■ **WORK ITEM**
Repeat precisely the span of lines below that opens with the line containing "cl_llm : al_llm_calls l' = al_llm_calls l;" and closes with the line containing "intros Hs Hk", both included.

Stored data entries
Segment Open

(* ===== verification/AgentRefinement.v ===== *)
(** The agent of AgentCore.v and AgentLoop.v refines the abstract machine of
    one phase per conversation: the proof that no answer is lost, awaited
    twice or counted for the wrong conversation. *)
From S2P Require Import Prelude CStr Common Message MessageBus Fs Session Utils Reminder ToolRegistry ToolExecutor ToolContext Orchestrator AgentCore Commands AgentLoop.

Section Refinement.
Context {W : Type} `{AgentEnv W}.
Implicit Types l : AgentLoop W.

(** ** Steps that leave the tasks and the outstanding calls alone *)

Definition sess_le (m m' : SessionManager) : Prop :=
  sm_wf m -> sm_wf m' /\ forall k, is_Some (session_manager_get m k) -> is_Some (session_manager_get m' k).

Record core_le l l' : Prop := {
  cl_tasks : so_active_tasks (al_orch l') = so_active_tasks (al_orch l);
  cl_internal : al_internal l' = al_internal l;
  cl_executor : al_executor l' = al_executor l;
  cl_llm : al_llm_calls l' = al_llm_calls l;
  cl_ctxs : al_tool_ctxs l' = al_tool_ctxs l;
  cl_config : al_config l' = al_config l;
  cl_sess : sess_le (al_sessions l) (al_sessions l');
}.

Lemma sess_le_refl m : sess_le m m.
Proof. done. Qed.

Lemma sess_le_trans a b c : sess_le a b -> sess_le b c -> sess_le a c.
Proof. intros H1 H2 Hw. destruct (H1 Hw) as [Hb Hg]. destruct (H2 Hb) as [Hc Hg']. split; [done|eauto]. Qed.

Lemma core_le_refl l : core_le l l.
Proof. by split. Qed.

Lemma core_le_trans l1 l2 l3 : core_le l1 l2 -> core_le l2 l3 -> core_le l1 l3.
Proof. intros [] []. split; try congruence. by eapply sess_le_trans. Qed.

Lemma sess_le_update mgr id s s' : sm_sessions mgr !! id = Some s -> s_key s' = s_key s ->
  sess_le mgr (update_session mgr id s').
Proof.
  intros Hs Hk Hw. split; [by eapply update_session_wf|]. intros k.
  assert (sm_wf (update_session mgr id s')) as Hw' by (by eapply update_session_wf).
  rewrite !session_manager_get_latest by done. by rewrite (update_session_keys _ _ _ _ Hs Hk).
Qed.

Lemma sess_le_create ok now mgr key : sess_le mgr (fst (session_manager_create ok now mgr key)).
Proof.
  intros Hw. pose proof (session_manager_create_wf ok now mgr key Hw) as Hw'. split; [done|]. intros k.
  rewrite !session_manager_get_latest by done.
  unfold session_manager_create, session_manager_create_unlocked. destruct ok; [|done].
  unfold session_keys at 2. cbn [fst sm_sessions]. rewrite session_keys_create. cbn [latest].
  by destruct (str_eq key k); [eexists|].
Qed.

Lemma create_key ok now mgr key : sm_wf mgr -> ok = true ->
  is_Some (session_manager_get (fst (session_manager_create ok now mgr key)) key).
Proof.
  intros Hw ->. pose proof (session_manager_create_wf true now mgr key Hw) as Hw'.
  rewrite session_manager_get_latest by done. unfold session_keys. cbn [fst sm_sessions session_manager_create session_manager_create_unlocked].
  rewrite session_keys_create. cbn [latest]. unfold str_eq. rewrite bool_decide_true by done. by eexists.
Qed.

Lemma core_le_sessions l m : sess_le (al_sessions l) m -> core_le l (set_sessions l m).
Proof. by split. Qed.

Lemma core_le_send_outbound l c d t : core_le l (send_outbound l c d t).
Proof. by split. Qed.

Lemma core_le_world l w : core_le l (set_world l w).
Proof. by split. Qed.

Lemma core_le_add_message now l sid m : core_le l (loop_add_message now l sid m).
Proof.
  unfold loop_add_message. destruct (sm_sessions (al_sessions l) !! sid) as [s|] eqn:E; [|apply core_le_refl].
  apply core_le_sessions. by eapply sess_le_update.
Qed.

Lemma core_le_save l sid : core_le l (loop_save_session l sid).
Proof.
  unfold loop_save_session, session_manager_save.
  destruct (sm_sessions (al_sessions l) !! sid) as [s|] eqn:E; [|by split].
  destruct (build_session_file_path _ _ _) as [p|]; [|by split].
  pose proof (save_to_key (al_fs l) p s) as Hk. destruct (save_to (al_fs l) p s) as [[fs' s'] err].
  split; try done. by eapply sess_le_update.
Qed.

Lemma core_le_save_unless (b : bool) l0 l sid : core_le l0 l -> core_le l0 (if b then l else loop_save_session l sid).
Proof. intros Hl. destruct b; [done|]. eapply core_le_trans; [exact Hl|apply core_le_save]. Qed.

Lemma core_le_refresh l c d : core_le l (refresh_tool_routes l c d).
Proof. by split. Qed.

Lemma core_le_set_key l k :
  core_le l (set_orch l (session_orchestrator_set_current_session_key (al_orch l) k)).
Proof. by split. Qed.

Lemma core_le_fallback l u c d : core_le l (fst (maybe_schedule_reminder_fallback l u c d)).
Proof.
  unfold maybe_schedule_reminder_fallback. destruct (r_valid _); [|apply core_le_refl].
  destruct (tool_registry_get _ _) as [t|]; [|apply core_le_refl].
  destruct (t_user_data t) as [ud|]; [|apply core_le_refl].
  destruct (t_execute t _ _ _) as [[e r] w']. destruct (is_err e || _); apply core_le_world.
Qed.

Lemma core_le_consolidate now l sid k u : core_le l (maybe_auto_consolidate_memory now l sid k u).
Proof.
  unfold maybe_auto_consolidate_memory. destruct env_has_memory; [|apply core_le_refl].
  destruct (sm_sessions (al_sessions l) !! sid) as [s0|] eqn:E; [|apply core_le_refl].
  set (s := if (_ <? _)%Z then _ else s0). assert (s_key s = s_key s0) as Hk by (unfold s; by case_match).
  clearbody s. cbv zeta.
  assert (core_le l (set_sessions l (update_session (al_sessions l) sid s))) as H1
    by (apply core_le_sessions; by eapply sess_le_update).
  destruct (_ <? _)%Z; [done|]. destruct (memory_append_history _ _ _) as [e1 w1].
  destruct (is_err e1); [by eapply core_le_trans; [exact H1|apply core_le_world]|].
  destruct (memory_consolidate _ _) as [e2 w2].
  destruct (is_err e2); [eapply core_le_trans; [exact H1|]; eapply core_le_trans; [apply (core_le_world _ w1)|apply (core_le_world _ w2)]|].
  eapply core_le_trans; [|apply core_le_save]. eapply core_le_trans; [exact H1|].
  eapply core_le_trans; [apply (core_le_world _ w1)|]. eapply core_le_trans; [apply (core_le_world _ w2)|].
  apply core_le_sessions. apply (sess_le_update _ _ s); [|done]. cbn. apply list_lookup_insert_eq. by eapply lookup_lt_Some.
Qed.

Lemma core_le_rollback now l sid s n : sm_sessions (al_sessions l) !! sid = Some s ->
  core_le l (set_sessions l (update_session (al_sessions l) sid (session_rollback_messages now s n))).
Proof. intros E. apply core_le_sessions. eapply sess_le_update; [exact E|apply rollback_key]. Qed.

(** Removing a task: the rollback changes only sessions. *)
Lemma remove_active_task_core now l id : exists l1, core_le l l1 /\
  remove_active_task now l id = set_orch l1 (session_orchestrator_remove_task (al_orch l1) id).
Proof.
  unfold remove_active_task. destruct (List.find _ _) as [t|]; [|by exists l].
  destruct (cx_no_session_record (at_ctx t) && _); [|by exists l].
  destruct (session_manager_get _ _) as [sid|]; [|by exists l].
  destruct (sm_sessions (al_sessions l) !! sid) as [s|] eqn:E; [|by exists l].
  eexists. split; [by eapply core_le_rollback|done].
Qed.

(** ** Counting *)

Lemma occ_app k L1 L2 : occ k (L1 ++ L2) = occ k L1 + occ k L2.
Proof. unfold occ. by rewrite List.filter_app, length_app. Qed.

Lemma occ_cons k x L : occ k (x :: L) = (if decide (x = k) then 1 else 0) + occ k L.
Proof. unfold occ. cbn. unfold str_eq. case_bool_decide; case_decide; done. Qed.

Lemma occ_perm k L1 L2 : L1 ≡ₚ L2 -> occ k L1 = occ k L2.
Proof.
  induction 1; [done| | |congruence]; rewrite !occ_cons; lia.
Qed.

Lemma occs_perm L L' T T' σ : L ≡ₚ L' -> T ≡ₚ T' -> occs L T σ -> occs L' T' σ.
Proof. intros HL HT Ho k. destruct (Ho k) as [H1 H2]. by rewrite <-(occ_perm k _ _ HL), <-(occ_perm k _ _ HT). Qed.

Lemma occs_lookup_llm L T σ k : occs (k :: L) T σ -> exists t, σ !! k = Some (AwaitModel t).
Proof.
  intros Ho. destruct (Ho k) as [H1 _]. rewrite occ_cons in H1. rewrite decide_True in H1 by done.
  destruct (σ !! k) as [[t|]|]; cbn in H1; [eauto|lia|lia].
Qed.

Lemma occs_lookup_tool L T σ k : occs L (k :: T) σ -> exists t n, σ !! k = Some (AwaitTools t (S n)).
Proof.
  intros Ho. destruct (Ho k) as [_ H1]. rewrite occ_cons in H1. rewrite decide_True in H1 by done.
  destruct (σ !! k) as [[t|t [|n]]|]; cbn in H1; [lia|lia|eauto|lia].
Qed.

Lemma occ_nil k : occ k [] = 0.
Proof. done. Qed.

(** Solves a goal on counts after an update of the phases at one key. *)
Ltac occs_at k :=
  let k' := fresh "k" in intros k';
  match goal with Ho : occs _ _ _ |- _ =>
    pose proof (Ho k') as [? ?]; pose proof (Ho k) as [? ?]; clear Ho end;
  rewrite ?occ_app, ?occ_cons, ?occ_nil in *;
  destruct (decide (k = k')) as [<-|?];
  [rewrite ?lookup_delete_eq, ?lookup_insert_eq|rewrite ?lookup_delete_ne, ?lookup_insert_ne by done];
  repeat match goal with E : ?x !! ?y = _, H : context [?x !! ?y] |- _ => rewrite E in H end;
  cbn [llm_of tool_of] in *; repeat case_decide; try congruence; lia.

Lemma occs_start L T σ k : σ !! k = None -> occs L T σ -> occs (L ++ [k]) T (<[k := AwaitModel 1]> σ).
Proof. intros E Ho. occs_at k. Qed.

Lemma occs_answer L T σ k t : σ !! k = Some (AwaitModel t) -> occs (k :: L) T σ -> occs L T (delete k σ).
Proof. intros E Ho. occs_at k. Qed.

Lemma occ_replicate k k' n : occ k' (replicate n k) = if decide (k = k') then n else 0.
Proof. induction n as [|n IH]; cbn [replicate]; [by destruct (decide _)|]. rewrite occ_cons, IH. by case_decide. Qed.

Lemma occs_call_tools L T σ k t n : σ !! k = Some (AwaitModel t) -> occs (k :: L) T σ ->
  occs L (T ++ replicate n k) (<[k := AwaitTools t n]> σ).
Proof.
  intros E Ho k'. pose proof (Ho k') as [H1 H2]. pose proof (Ho k) as [H3 H4].
  rewrite occ_app, occ_replicate. rewrite occ_cons in H1, H3. rewrite E in H3, H4. cbn in H3, H4.
  rewrite decide_True in H3 by done. destruct (decide (k = k')) as [<-|].
  - rewrite lookup_insert_eq. cbn. lia.
  - rewrite lookup_insert_ne by done. lia.
Qed.

Lemma occs_tool_result L T σ k t n : σ !! k = Some (AwaitTools t (S n)) -> occs L (k :: T) σ ->
  occs L T (<[k := AwaitTools t n]> σ).
Proof. intros E Ho. occs_at k. Qed.

Lemma occs_next_turn L T σ k t t' : σ !! k = Some (AwaitTools t 1) -> occs L (k :: T) σ ->
  occs (L ++ [k]) T (<[k := AwaitModel t']> σ).
Proof. intros E Ho. occs_at k. Qed.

Segment Closed

■ **FINISHED TASK**
  cl_llm : al_llm_calls l' = al_llm_calls l;
  cl_ctxs : al_tool_ctxs l' = al_tool_ctxs l;
  cl_config : al_config l' = al_config l;
  cl_sess : sess_le (al_sessions l) (al_sessions l');
}.

Lemma sess_le_refl m : sess_le m m.
Proof. done. Qed.

Lemma sess_le_trans a b c : sess_le a b -> sess_le b c -> sess_le a c.
Proof. intros H1 H2 Hw. destruct (H1 Hw) as [Hb Hg]. destruct (H2 Hb) as [Hc Hg']. split; [done|eauto]. Qed.

Lemma core_le_refl l : core_le l l.
Proof. by split. Qed.

Lemma core_le_trans l1 l2 l3 : core_le l1 l2 -> core_le l2 l3 -> core_le l1 l3.
Proof. intros [] []. split; try congruence. by eapply sess_le_trans. Qed.

Lemma sess_le_update mgr id s s' : sm_sessions mgr !! id = Some s -> s_key s' = s_key s ->
  sess_le mgr (update_session mgr id s').
Proof.
  intros Hs Hk Hw. split; [by eapply update_session_wf|]. intros k.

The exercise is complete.